IN
THE INDUSTRIAL COURT OF SWAZILAND
HELD
AT MBABANE
In
the matter between:
CASE
NO. 197/05
CEBSILE
NDLELA…………………APPLICANT
and
BEAR
LUBRICANT PTY) LTD…….RESPONDENT
CORAM
N.
NKONYANE: ACTING JUDGE
G.
NDZINISA: MEMBER
D.
MANGO: MEMBER
FOR
APPLICANT: B.S. DLAMTNI
FOR
RESPONDENT: S. NSIBANDE
JUDGEMENT
- 05.07.2005
This
matter came before the court on 21.06.05 on a certificate of urgency.
After
having heard the applicant's attorney the court granted a rule nisi
and was made returnable on 28.06.05.
The
matter was argued on 28.06.05 the respondents having served and filed
its answering affidavit.
The
applicant did not file a replying affidavit.
From
the Founding affidavit the applicant stated that she was employed by
the respondent as a clerical worker in January 2002. She said she was
earning El,800.00 per month.
She
said the respondents main business was to supply various vehicle
lubricants. She said on or about 03.06.05 she was served with a
letter notifying her that the respondent was going to close down on
grounds of operational requirements.
She
said no consultation was held between herself and the respondent.
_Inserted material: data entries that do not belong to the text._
(** *** A store, and all of them *)
Fixpoint check_repos (depth : nat) (repos : list string) (results : list ScrubImageResult) : ST (S * env) report :=
  match repos with
  | [] => ret (results, None)
  | repo :: repos =>
      let* (imageResults, e) := CheckRepo depth repo in
      match e with
      | Some e => ret (results, Some e)
      | None => check_repos depth repos (results ++ imageResults)
      end
  end.

Definition CheckImageStoreBlobsIntegrity (depth : nat) : ST (S * env) report :=
  let* r := attempt (in_store sb_GetRepositories) in
  match r with Err e => ret ([], Some e) | Ok repos => check_repos depth repos [] end.

(** A call on the store kept under a key, with the context of the caller. *)
Definition with_context {M A} (key : option string) (m : ST (S * env) A) : ST (registry S M) A := fun rg =>
  let '(r, rg') := on_key key (fun s => let '(r, (s', e)) := m (s, rg_env rg) in (Ok (r, e), s')) rg in
  match r with
  | Ok (r, e) => (r, mkRegistry (DefaultStore rg') (SubStore rg') (rg_meta rg') e)
  | Err e => (Err e, rg')
  end.

(** The map of the stores; the default one is under the empty key, which
    replaces a substore of that name. *)
Definition image_stores {M} (rg : registry S M) : gmap string (option string) :=
  <["" := None]> (map_imap (fun route _ => Some (Some route)) (default ∅ (SubStore rg))).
She
said she was not paid any terminal benefits.
The
respondent in its papers said that it was appointed as Engen
Swaziland's Lubricant agent for Swaziland in October 1999. The
respondent said it also had an agency agreement with Engen South
Africa.
The
respondent said the Engen Oil Company that controls Engen South
Africa and Engen Swaziland was taken over by a Malaysian company last
year. The new company cancelled the agency agreements in South Africa
and Swaziland.
The
respondent said due to the cancellation of the agency agreements it
had no option but to close down.
The
respondent said the applicant was well aware of these developments.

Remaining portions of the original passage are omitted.